(** Claiming an unlinked waiter and notifying it keeps the invariant. *)
Lemma world_ok_claim L w p e e' v t :
  world_ok L w → ents w !! p = Some e → claimable (flags w) e = true → unlinked L p → marks e e' →
  world_ok L (notified p e v t (set_ents (<[p := e']>) (set_flags (claim_flags e) w))).
Proof.
  intros Hw Hp Hcl Hun Hm. pose proof (wo_ent _ _ Hw p e Hp) as [_ Hfib _ Hsync _].
  unfold notified. destruct (kind e) eqn:Hk.
  - destruct (Hfib eq_refl) as [f Hf]. rewrite (posted_parts _ _ _ f) by done.
    eapply (world_ok_claim_step L w _ p e e'); try done; simpl.
    + intros i fi Hi. by eapply fibers_gate.
    + right. split; [done|]. rewrite lookup_insert_eq. split; [eauto|]. eexists. by split.
  - eapply (world_ok_claim_step L w _ p e e'); try done; simpl; [eauto 10|by left].
  - eapply (world_ok_claim_step L w _ p e e'); try done; simpl; [eauto 10| |by left].
    intros a. rewrite lookup_insert. case_decide; [|done]. subst. split; [eauto|].
    intros _. by apply Hsync.
Qed.
(** *** The wake functions on a well-formed world *)

Lemma wait_ok i f w :
  fibers w !! i = Some f → parked f = 3 ∨ parked f = 4 →
  wait_for_fiber_suspended i 4 w =
    ok (true, set_fibers (<[i := mk_fiber 4 (fhome f) (fpool f)]>) w).
Proof.
  intros Hf Hp. unfold wait_for_fiber_suspended. cbn [wait_loop].
  erewrite prog_bind_ok by (by apply get_fiber_ok). destruct Hp as [Hp|Hp]; rewrite Hp; simpl.
  - unfold yield_gate, set_parked.
    assert (Hg : (f ← get_fiber i; if Z.odd (parked f) then
                   f0 ← get_fiber i; modify (set_fibers (<[i := mk_fiber (parked f +% 1) (fhome f0) (fpool f0)]>))
                 else mret tt) w = ok (tt, set_fibers (<[i := mk_fiber 4 (fhome f) (fpool f)]>) w)).
    { erewrite prog_bind_ok by (by apply get_fiber_ok). rewrite Hp. simpl.
      by erewrite prog_bind_ok by (by apply get_fiber_ok). }
    erewrite prog_bind_ok by exact Hg.
    erewrite prog_bind_ok by (apply (get_fiber_ok _ _ (mk_fiber 4 (fhome f) (fpool f)));
      simpl; by rewrite lookup_insert_eq). done.
  - unfold set_fibers. rewrite insert_id; [by destruct w|].
    rewrite Hf. f_equal. destruct f; simpl in *. by subst.
Qed.

Lemma want_of_gen1 e : parked_gen e = 1 → want_of e = 4.
Proof. unfold want_of. intros ->. done. Qed.

Lemma post_home_ok i f w :
  fibers w !! i = Some f → post_home i w = ok (tt, push_runq (i, home_target f) w).
Proof.
  intros Hf. unfold post_home, home_target. erewrite prog_bind_ok by (by apply get_fiber_ok).
  destruct (fpool f) as [n|]; [|done]. by destruct (negb (fhome f =? SIZE_MAX) && (fhome f <? n)).
Qed.

(** A successful wake's entry. *)
Definition delivered (v : Z) (e : goc_entry) : goc_entry := set_ok GOC_OK (set_result v (set_woken e)).

Lemma delivered_marks v e : marks e (delivered v e).
Proof. by split. Qed.

Definition marked (p : positive) (e e' : goc_entry) (w : world) : world :=
  set_ents (<[p := e']>) (set_flags (claim_flags e) w).

Definition home_of_entry (e : goc_entry) (w : world) : option Z :=
  match fibers w !! coro e with Some f => home_target f | None => None end.

(** The claim, the result and the status. *)
Lemma claim_and_write p w e v :
  ents w !! p = Some e → claimable (flags w) e = true →
  ∃ w1 w2, try_claim_wake p w = ok (true, w1) ∧ upd_ent p (set_result v) w1 = ok (tt, w2) ∧
    upd_ent p (set_ok GOC_OK) w2 = ok (tt, marked p e (delivered v e) w).
Proof.
  intros He Hc. eexists _, _. split; [by apply try_claim_wake_true|]. split.
  - apply upd_ent_ok. simpl. by rewrite lookup_insert_eq.
  - erewrite upd_ent_ok by (simpl; by rewrite lookup_insert_eq). do 2 f_equal.
    unfold marked, claimed, set_ents, set_flags. destruct w. simpl. f_equal. by rewrite !insert_insert_eq.
Qed.

Lemma wake_ok L c p w e v :
  world_ok L w → ents w !! p = Some e → claimable (flags w) e = true →
  wake c p v w = ok (true, notified p e v (home_of_entry e w) (marked p e (delivered v e) w)).
Proof.
  intros Hw He Hc. unfold wake. erewrite prog_bind_ok by (by apply get_ent_ok).
  assert (cancelled e = false) as -> by (unfold claimable in Hc; by destruct (cancelled e)).
  destruct (claim_and_write p w e v He Hc) as (w1 & w2 & H1 & H2 & H3).
  erewrite prog_bind_ok by exact H1. simpl.
  erewrite prog_bind_ok by exact H2. erewrite prog_bind_ok by exact H3.
  pose proof (wo_ent _ _ Hw p e He) as [_ _ Hpark Hsync _]. unfold notified, home_of_entry.
  destruct (kind e).
  - destruct (Hpark eq_refl Hc) as (Hg & f & Hf & Hp). rewrite want_of_gen1 by done.
    erewrite prog_bind_ok by (apply wait_ok; done). simpl.
    erewrite prog_bind_ok by (apply (post_home_ok _ (mk_fiber 4 (fhome f) (fpool f)));
      simpl; by rewrite lookup_insert_eq).
    rewrite (posted_parts _ _ _ f), Hf by done. done.
  - by erewrite prog_bind_ok by done.
  - unfold goc_sync_post. destruct (Hsync eq_refl Hc) as [b Hb].
    erewrite prog_bind_ok; [done|]. unfold mbind, prog_bind. simpl. rewrite Hb. done.
Qed.

Lemma bump_dead_ok c w ch :
  chans w !! c = Some ch →
  bump_dead c w = ok (tt, set_chans (<[c := set_dead (dead_count ch +% 1) ch]>) w).
Proof. intros Hc. unfold bump_dead. by rewrite (upd_chan_ok _ _ _ ch). Qed.

Lemma wake_fail L c ch p w e v :
  world_ok L w → chans w !! c = Some ch → ents w !! p = Some e → cancelled e = false →
  claimable (flags w) e = false →
  wake c p v w = ok (false, set_chans (<[c := set_dead (dead_count ch +% 1) ch]>) w).
Proof.
  intros Hw Hch He Hcan Hc. unfold wake. erewrite prog_bind_ok by (by apply get_ent_ok).
  rewrite Hcan. erewrite prog_bind_ok by (apply (try_claim_wake_false p w e); try done;
    apply (wo_ent _ _ Hw p e He)). simpl.
  by erewrite prog_bind_ok by (by apply bump_dead_ok).
Qed.

(** What [wake_claim] leaves to its caller. *)
Definition claim_of (e : goc_entry) : option positive :=
  match kind e with GOC_FIBER => Some (coro e) | _ => None end.
Definition claim_notified (p : positive) (e : goc_entry) (v : Z) (w : world) : world :=
  match kind e with GOC_FIBER => w | _ => notified p e v None w end.

Lemma wake_claim_ok L c p w e v :
  world_ok L w → ents w !! p = Some e → claimable (flags w) e = true →
  wake_claim c p v w =
    ok (Some (claim_of e), claim_notified p e v (marked p e (delivered v e) w)).
Proof.
  intros Hw He Hc. unfold wake_claim. erewrite prog_bind_ok by (by apply get_ent_ok).
  assert (cancelled e = false) as -> by (unfold claimable in Hc; by destruct (cancelled e)).
  pose proof (wo_ent _ _ Hw p e He) as [_ _ Hpark Hsync _].
  destruct (claim_and_write p w e v He Hc) as (w1 & w2 & H1 & H2 & H3).
  unfold claim_notified, notified, claim_of.
  assert (Hst : (match kind e with
            | GOC_FIBER => f ← get_fiber (coro e); mret ((parked f =? 0) || (want_of e <? parked f))
            | _ => mret false
            end) w = ok (false, w)).
  { destruct (kind e); [|done..]. destruct (Hpark eq_refl Hc) as (Hg & f & Hf & Hp).
    erewrite prog_bind_ok by (by apply get_fiber_ok). rewrite want_of_gen1 by done.
    by destruct Hp as [-> | ->]. }
  erewrite prog_bind_ok by exact Hst. simpl.
  erewrite prog_bind_ok by exact H1. simpl.
  erewrite prog_bind_ok by exact H2. erewrite prog_bind_ok by exact H3.
  destruct (kind e).
  - done.
  - by erewrite prog_bind_ok by done.
  - unfold goc_sync_post. destruct (Hsync eq_refl Hc) as [b Hb].
    erewrite prog_bind_ok; [done|]. unfold mbind, prog_bind. simpl. rewrite Hb. done.
Qed.

Lemma wake_claim_fail L c ch p w e v :
  world_ok L w → chans w !! c = Some ch → ents w !! p = Some e → cancelled e = false →
  claimable (flags w) e = false →
  wake_claim c p v w = ok (None, set_chans (<[c := set_dead (dead_count ch +% 1) ch]>) w).
Proof.
  intros Hw Hch He Hcan Hc. unfold wake_claim. erewrite prog_bind_ok by (by apply get_ent_ok).
  rewrite Hcan. pose proof (wo_ent _ _ Hw p e He) as [Hfl Hfib _ _ _].
  assert (∃ b, (match kind e with
            | GOC_FIBER => f ← get_fiber (coro e); mret ((parked f =? 0) || (want_of e <? parked f))
            | _ => mret false
            end) w = ok (b, w)) as [b Hb].
  { destruct (kind e); [|eauto..]. destruct (Hfib eq_refl) as [f Hf].
    erewrite prog_bind_ok by (by apply get_fiber_ok). eauto. }
  erewrite prog_bind_ok by exact Hb. destruct b.
  - by erewrite prog_bind_ok by (by apply bump_dead_ok).
  - erewrite prog_bind_ok by (apply (try_claim_wake_false p w e); done). simpl.
    by erewrite prog_bind_ok by (by apply bump_dead_ok).
Qed.
(** *** Scanning a waiter list *)

Definition on_side (s : side) (l : list positive) (l0 : side → list positive) : side → list positive :=
  λ s', if decide (s' = s) then l else l0 s'.

Lemma set_chans_twice c x y w :
  set_chans (<[c := x]>) (set_chans (<[c := y]>) w) = set_chans (<[c := x]>) w.
Proof. unfold set_chans. simpl. f_equal. apply insert_insert_eq. Qed.

Lemma set_chans_id c ch w : chans w !! c = Some ch → set_chans (<[c := ch]>) w = w.
Proof. intros H. unfold set_chans. rewrite insert_id by done. by destruct w. Qed.

(** Channel [ch] with another list on side [s] and another dead count. *)
Definition trimmed (s : side) (h t : option positive) (d : Z) (ch : goc_chan) : goc_chan :=
  set_dead d (set_list s h t ch).

Lemma trimmed_ring s h t d ch : ring_ok (trimmed s h t d ch) ↔ ring_ok ch.
Proof. destruct s; split; intros []; by split. Qed.
Lemma trimmed_head s h t d ch : head_of s (trimmed s h t d ch) = h.
Proof. by destruct s. Qed.
Lemma trimmed_tail s h t d ch : tail_of s (trimmed s h t d ch) = t.
Proof. by destruct s. Qed.
Lemma trimmed_closed s h t d ch : closed (trimmed s h t d ch) = closed ch.
Proof. by destruct s. Qed.
Lemma trimmed_other s s' h t d ch : s' ≠ s →
  head_of s' (trimmed s h t d ch) = head_of s' ch ∧ tail_of s' (trimmed s h t d ch) = tail_of s' ch.
Proof. by destruct s, s'. Qed.
Lemma trimmed_trimmed s h t d h' t' d' ch :
  trimmed s h' t' d' (trimmed s h t d ch) = trimmed s h' t' d' ch.
Proof. by destruct s. Qed.
Lemma trimmed_id s ch : trimmed s (head_of s ch) (tail_of s ch) (dead_count ch) ch = ch.
Proof. by destruct s, ch. Qed.

Lemma chain_head h p l : chain h p l → p = head l.
Proof. destruct l; simpl; [done|]. by intros [-> _]. Qed.

(** Dropping a prefix of one list. *)
Lemma world_ok_trim L w c ch s l1 l2 t d :
  world_ok L w → chans w !! c = Some ch → L c s = l1 ++ l2 →
  t = None ∨ t = last l2 →
  world_ok (relist L c (on_side s l2 (L c))) (set_chans (<[c := trimmed s (head l2) t d ch]>) w).
Proof.
  intros Hw Hc Hl Ht. pose proof (wo_chan _ _ Hw c ch Hc) as [Hr Hch Htl Hcl].
  assert (Hsub : ∀ s' p, p ∈ on_side s l2 (L c) s' → p ∈ L c s').
  { intros s' p. unfold on_side. case_decide; [subst|done]. rewrite Hl, elem_of_app. by right. }
  eapply world_ok_chan; try done.
  - split.
    + by apply trimmed_ring.
    + intros s'. unfold on_side. case_decide as Hs.
      * subst. rewrite trimmed_head. specialize (Hch s). rewrite Hl in Hch. clear -Hch.
        revert Hch. generalize (head_of s ch). induction l1 as [|x l1 IH]; intros p Hp; simpl in Hp.
        { by rewrite <- (chain_head _ _ _ Hp). }
        destruct Hp as (_ & e & _ & Hp). by eapply IH.
      * destruct (trimmed_other s s' (head l2) t d ch Hs) as [-> _]. apply Hch.
    + intros s'. unfold on_side. case_decide as Hs; [subst; by rewrite trimmed_tail|].
      destruct (trimmed_other s s' (head l2) t d ch Hs) as [_ ->]. apply Htl.
    + rewrite trimmed_closed. intros Hclo s'. specialize (Hcl Hclo). unfold on_side.
      case_decide; [|apply Hcl]. subst. rewrite Hcl in Hl. by destruct l1, l2.
  - intros s'. unfold on_side. case_decide; [|apply (wo_nodup _ _ Hw)].
    pose proof (wo_nodup _ _ Hw c s) as Hn. rewrite Hl in Hn. by apply NoDup_app in Hn as (_ & _ & ?).
Qed.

---------------

● Work item: All lines from the opening of the records through the line where "fibers w !! i = Some f → post_home" occurs are to be output verbatim. No other line belongs in the answer.

● Your solution:
(** Claiming an unlinked waiter and notifying it keeps the invariant. *)
Lemma world_ok_claim L w p e e' v t :
  world_ok L w → ents w !! p = Some e → claimable (flags w) e = true → unlinked L p → marks e e' →
  world_ok L (notified p e v t (set_ents (<[p := e']>) (set_flags (claim_flags e) w))).
Proof.
  intros Hw Hp Hcl Hun Hm. pose proof (wo_ent _ _ Hw p e Hp) as [_ Hfib _ Hsync _].
  unfold notified. destruct (kind e) eqn:Hk.
  - destruct (Hfib eq_refl) as [f Hf]. rewrite (posted_parts _ _ _ f) by done.
    eapply (world_ok_claim_step L w _ p e e'); try done; simpl.
    + intros i fi Hi. by eapply fibers_gate.
    + right. split; [done|]. rewrite lookup_insert_eq. split; [eauto|]. eexists. by split.
  - eapply (world_ok_claim_step L w _ p e e'); try done; simpl; [eauto 10|by left].
  - eapply (world_ok_claim_step L w _ p e e'); try done; simpl; [eauto 10| |by left].
    intros a. rewrite lookup_insert. case_decide; [|done]. subst. split; [eauto|].
    intros _. by apply Hsync.
Qed.
(** *** The wake functions on a well-formed world *)

Lemma wait_ok i f w :
  fibers w !! i = Some f → parked f = 3 ∨ parked f = 4 →
  wait_for_fiber_suspended i 4 w =
    ok (true, set_fibers (<[i := mk_fiber 4 (fhome f) (fpool f)]>) w).
Proof.
  intros Hf Hp. unfold wait_for_fiber_suspended. cbn [wait_loop].
  erewrite prog_bind_ok by (by apply get_fiber_ok). destruct Hp as [Hp|Hp]; rewrite Hp; simpl.
  - unfold yield_gate, set_parked.
    assert (Hg : (f ← get_fiber i; if Z.odd (parked f) then
                   f0 ← get_fiber i; modify (set_fibers (<[i := mk_fiber (parked f +% 1) (fhome f0) (fpool f0)]>))
                 else mret tt) w = ok (tt, set_fibers (<[i := mk_fiber 4 (fhome f) (fpool f)]>) w)).
    { erewrite prog_bind_ok by (by apply get_fiber_ok). rewrite Hp. simpl.
      by erewrite prog_bind_ok by (by apply get_fiber_ok). }
    erewrite prog_bind_ok by exact Hg.
    erewrite prog_bind_ok by (apply (get_fiber_ok _ _ (mk_fiber 4 (fhome f) (fpool f)));
      simpl; by rewrite lookup_insert_eq). done.
  - unfold set_fibers. rewrite insert_id; [by destruct w|].
    rewrite Hf. f_equal. destruct f; simpl in *. by subst.
Qed.

Lemma want_of_gen1 e : parked_gen e = 1 → want_of e = 4.
Proof. unfold want_of. intros ->. done. Qed.

Lemma post_home_ok i f w :
  fibers w !! i = Some f → post_home i w = ok (tt, push_runq (i, home_target f) w).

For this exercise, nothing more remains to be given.